En outre, plus nous travaillons et effectuons des tâches multiples en même temps, plus notre capacité d’écoute se dégrade. En fait, la société de conseil en gestion Accenture a mené une étude sur 3 600 professionnels de 30 pays et a constaté que les gens avaient de plus en plus de mal à écouter attentivement tout en faisant beaucoup de choses différentes en même temps. [1]
9 obstacles courants à une écoute efficace qui créent des problèmes complexes dans la vie
L’art d’être un communicateur efficace, que ce soit à la maison ou au travail, ne consiste pas seulement à parler efficacement, mais aussi à écouter efficacement. Il faut écouter ce que l’autre personne dit et y réagir en conséquence, mais pas instantanément… Parlons des obstacles courants qui entravent une écoute efficace et de ce que nous pouvons faire pour y remédier et devenir de meilleurs auditeurs. [2]

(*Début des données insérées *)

(** C10: whatever the selector held before the call and whatever the
    stream holds, a successful [DecodeRLP] leaves the hash equal to the
    zero hash or the number equal to zero. *)
Theorem DecodeRLP_union_invariant (hn hn' : HashOrNumber) (s s' : Stream) :
  DecodeRLP hn s = (s', hn', None) ->
  Hash hn' = zero_Hash \/ Number hn' = 0.
Proof.
  unfold DecodeRLP.
  destruct (Stream_Kind s) as [s1 [[k size] [e|]]]; [discriminate|].
  destruct (size =? 32).
  - destruct (Stream_Decode_Hash s1 _) as [[s2 h] err].
    intros [= _ <- _]. right. reflexivity.
  - destruct (size <=? 8); [|discriminate].
    destruct (Stream_Decode_uint64 s1 _) as [[s2 n] err].
    intros [= _ <- _]. left. reflexivity.
Qed.
End OriginCodecFacts.

(** ** The generic codec on integers and byte arrays *)

Lemma byte_to_Z_range (b : byte) : 0 <= byte_to_Z b < 256.
Proof.
  unfold byte_to_Z. pose proof (Byte.to_N_bounded b) as Hb.
  apply N2Z.inj_le in Hb. change (Z.of_N 255) with 255 in Hb. lia.
Qed.

Lemma byte_to_of_Z (z : Z) : byte_to_Z (byte_of_Z z) = z mod 256.
Proof.
  unfold byte_to_Z, byte_of_Z.
  pose proof (Z.mod_pos_bound z 256 ltac:(lia)) as Hm.
  destruct (Byte.of_N (Z.to_N (z mod 256))) as [b|] eqn:E.
  - apply Byte.to_of_N in E. rewrite E. apply Z2N.id. lia.
  - apply Byte.of_N_None_iff in E. lia.
Qed.

Lemma byte_to_of_Z_small (z : Z) : 0 <= z < 256 -> byte_to_Z (byte_of_Z z) = z.
Proof. intros Hz. rewrite byte_to_of_Z. apply Z.mod_small. exact Hz. Qed.

Lemma byte_of_to_Z (b : byte) : byte_of_Z (byte_to_Z b) = b.
Proof.
  unfold byte_of_Z. rewrite Z.mod_small by apply byte_to_Z_range.
  unfold byte_to_Z. rewrite N2Z.id, Byte.of_to_N. reflexivity.
Qed.

Module rlp_facts.
Import rlp.

Lemma length_be_bytes (n : nat) (i : Z) : length (be_bytes n i) = n.
Proof.
  revert i. induction n as [|n IH]; intros i; cbn [be_bytes]; [reflexivity|].
  rewrite length_app, IH. cbn. lia.
Qed.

Loi de clôture : nous comblons les lacunes dans les propos des autres par nos propres expériences ou suppositions
Supposons que quelqu’un vous parle de son expérience d’un safari dans la jungle – au milieu de son long récit d’aventure, vous vous déconnectez et commencez à penser à votre propre expérience, et vous vous désintéressez fondamentalement de ce que dit l’autre personne. Résultat ? Vous êtes passé à côté de son expérience et avez comblé les lacunes avec la vôtre, ce qui vous a donné une image plutôt erronée de ce qui s’est réellement passé pour votre interlocuteur. Il s’agit de la loi de clôture, selon laquelle nous avons tendance à combler les lacunes de ce que disent les autres par nos propres hypothèses ou expériences, ce qui conduit à une conclusion erronée[3].
La solution évidente est d’écouter vraiment ce que dit l’autre personne et de garder sa propre expérience de côté pour un autre jour – si vous vous sentez distrait, posez une ou deux questions…
La loi du champ : Nous nous laissons facilement distraire par les bruits qui nous entourent
Lorsque vous écoutez ou essayez d’écouter quelqu’un, il est facile de se laisser distraire par tout ce qui vous entoure et de commencer à penser à tout cela. Imaginons que votre patron vous donne une série de tâches à accomplir, mais pas dans une pièce fermée, sans distraction. Pendant qu’il énumère les tâches à accomplir et les instructions à suivre, vous êtes distrait par les sonneries de téléphone, les multiples conversations autour de vous, un argumentaire de vente qui se déroule juste à côté de vous. Cela signifie que vous risquez de ne pas comprendre ce qui est dit et d’effectuer votre travail par inadvertance, de manière incorrecte ou incomplète, ce qui fait de vous un mauvais auditeur.
La solution consiste à demander à l’orateur de déplacer le site dans une pièce fermée, puis d’écouter et de prendre des notes pour s’assurer que rien d’important ne lui échappe[4].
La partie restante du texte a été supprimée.